The phase 3 clinical trial involving a vaccine developed by Moderna and the National Institute of Allergy and Infectious Diseases (NIAID), a part of the NIH, is expected to enroll 30,000 adult volunteers at about 89 sites around the country. Half of those in the study will receive two shots of the vaccine, while the other half will receive two shots of a saltwater placebo. Prior trials of the potential vaccine have been promising, with subjects having a strong immune response and only minor side effects.

“Although face coverings, physical distancing and proper isolation and quarantine of infected individuals and contacts can help us mitigate SARS-CoV-2 spread, we urgently need a safe and effective preventive vaccine to ultimately control this pandemic,” said Dr. Anthony Fauci, the director of the NIAID and a member of the White House coronavirus task force, in a statement.

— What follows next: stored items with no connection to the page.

Lemma send_step_inv tid c w r c' w' : inv c -> send_step tid c w = ((r, c'), w') ->
  inv (after_send tid r c') /\ numbers c (sent_numbers r) c' /\ cl_recv c' = cl_recv c /\
  (forall n cell x, r = Writes n cell x -> sealed_by n cell).
Proof.
  intros I H. unfold send_step in H.
  assert (Hll : set_link (cl_link c) c = c) by (by destruct c).
  destruct (cl_sends c !! tid) as [[cover payload|cover payload|n cell]|] eqn:Hs.
  - destruct (cl_lock c) as [t|] eqn:Hl.
    { injection H as <- <- <-. rewrite after_wait. split_and!; [done | by apply numbers_same | done | discriminate]. }
    destruct (cl_closed c) eqn:Hc.
    + injection H as <- <- <-. destruct (leave_same tid c) as (Hr & Hse & _).
      split_and!; [|apply numbers_same|done|discriminate].
      * rewrite <- Hll at 1. by apply (inv_leave tid c (cl_link c) _ _ I Hs).
      * unfold leave_send. rewrite Hl. cbn [set_sends bool_decide]. case_bool_decide; [done|]. unfold pending. cbn. by rewrite Hl.
      * done.
    + injection H as <- <- <-. rewrite after_wait. apply not_closed in Hc.
      split_and!; [by apply inv_locks | apply numbers_same; [|done] | done | discriminate].
      unfold pending. cbn. by rewrite lookup_insert_eq, Hl.
  - destruct (busy_open c I (idle_sends c _ _ Hs)) as [Hk _].
    destruct (_ w) as [[cell|e] w1] eqn:E in H.
    + injection H as <- <- <-. rewrite after_wait.
      assert (Hseal : sealed_by (cl_sent c) cell).
      { rewrite Hk in E. destruct cover; [exists [], true, w, w1 | exists payload, false, w, w1]; exact E. }
      destruct (inv_seals tid cover payload c cell I Hs Hseal) as [I' Eu].
      split_and!; [done | | done | discriminate]. unfold numbers, pending. cbn. rewrite Eu.
      rewrite (i_lock c I _ _ Hs eq_refl), lookup_insert_eq, Hs. split; [|lia].
      replace (cl_sent c + 1 - cl_sent c) with 1 by lia. done.
    + injection H as <- <- <-. destruct (leave_same tid c) as (Hr & Hse & _). split_and!; [| |done|discriminate].
      * rewrite <- Hll at 1. by apply (inv_leave tid c (cl_link c) _ _ I Hs).
      * apply numbers_same; [|done]. rewrite <- Hll at 1. rewrite (pending_leave tid _ c _ I Hs eq_refl).
        unfold pending. by rewrite (i_lock c I _ _ Hs eq_refl), Hs.
  - destruct (WriteCell cell (cl_link c) w) as [[x l] w1] eqn:E. injection H as <- <- <-.
    destruct (leave_same tid (set_link l c)) as (Hr & Hse & _). destruct (i_sealed c I _ _ _ Hs) as [Hn Hby].
    split_and!; [| | done | intros ? ? ? [= <- <- <-]; done].
    + apply (inv_leave tid c l _ _ I Hs); [done|]. intros Hl. pose proof (write_closed cell _ w Hl) as H. by rewrite E in H.
    + unfold numbers. rewrite (pending_leave tid _ c l I Hs eq_refl), Hse. cbn [set_link cl_sent sent_numbers app].
      unfold pending. rewrite (i_lock c I _ _ Hs eq_refl), Hs, Z.sub_diag. split; [done | lia].
  - injection H as <- <- <-. rewrite after_wait. split_and!; [done | by apply numbers_same | done | discriminate].
Qed.

(** *** The ticker *)

Lemma inv_ticker t c : inv c -> cl_ticker c <> TickSends -> t <> TickSends ->
  (stopped (cl_ticker c) = true -> stopped t = true) -> inv (set_ticker t c).
Proof.
  intros [I1 I2 I3 I4 I5 I6 I7 I8 I9 I10 I11 I12] H1 H2 H3. constructor; cbn; auto.
  split; [done|]. intros H. by apply I6 in H.
Qed.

“This scientifically rigorous, randomized, placebo-controlled trial is designed to determine if the vaccine can prevent COVID-19 and for how long such protection may last.”

In a separate press release, Moderna said it was on track to delivering about 500 million doses per year and possibly up to 1 billion doses per year beginning in 2021. The company has a $483 million contract with the federal government to develop a vaccine. A Moderna official has told U.S. lawmakers that its vaccine would not be sold at cost, raising questions about affordability and the right of companies receiving federal funding to profit from their efforts.

Following news of the trial, Bloomberg and CNN both reported that National Security Adviser Robert O’Brien has tested positive for COVID-19, according to unnamed sources. If confirmed, O’Brien would be the closest official to President Donald Trump to be infected with the virus.

To date, the U.S. has reported 4.2 million coronavirus cases and at least 143,000 deaths. On Sunday, Nevada, Texas and South Carolina broke records for their seven-day averages for fatalities.

As the virus rages, concerns about the economic toll are deepening as a supplemental unemployment benefit of $600 a week are set to expire this week. Republicans, who have objected to extending the payments, are expected to announce a $1 trillion package on Monday.

But sensing the urgency and a long battle ahead with Democrats, who are seeking a much more generous stimulus package, the White House has proposed passing a narrow relief bill in the meantime.

Speaking on ABC on Sunday, Mark Meadows, the White House chief of staff said, “Honestly I see us being able to provide unemployment insurance, maybe a retention credit to keep people from being displaced or brought back into the workplace, helping with our schools — if we can do that along with liability protections perhaps we put that forward, get that passed as we negotiate on the rest of the bill in the weeks to come."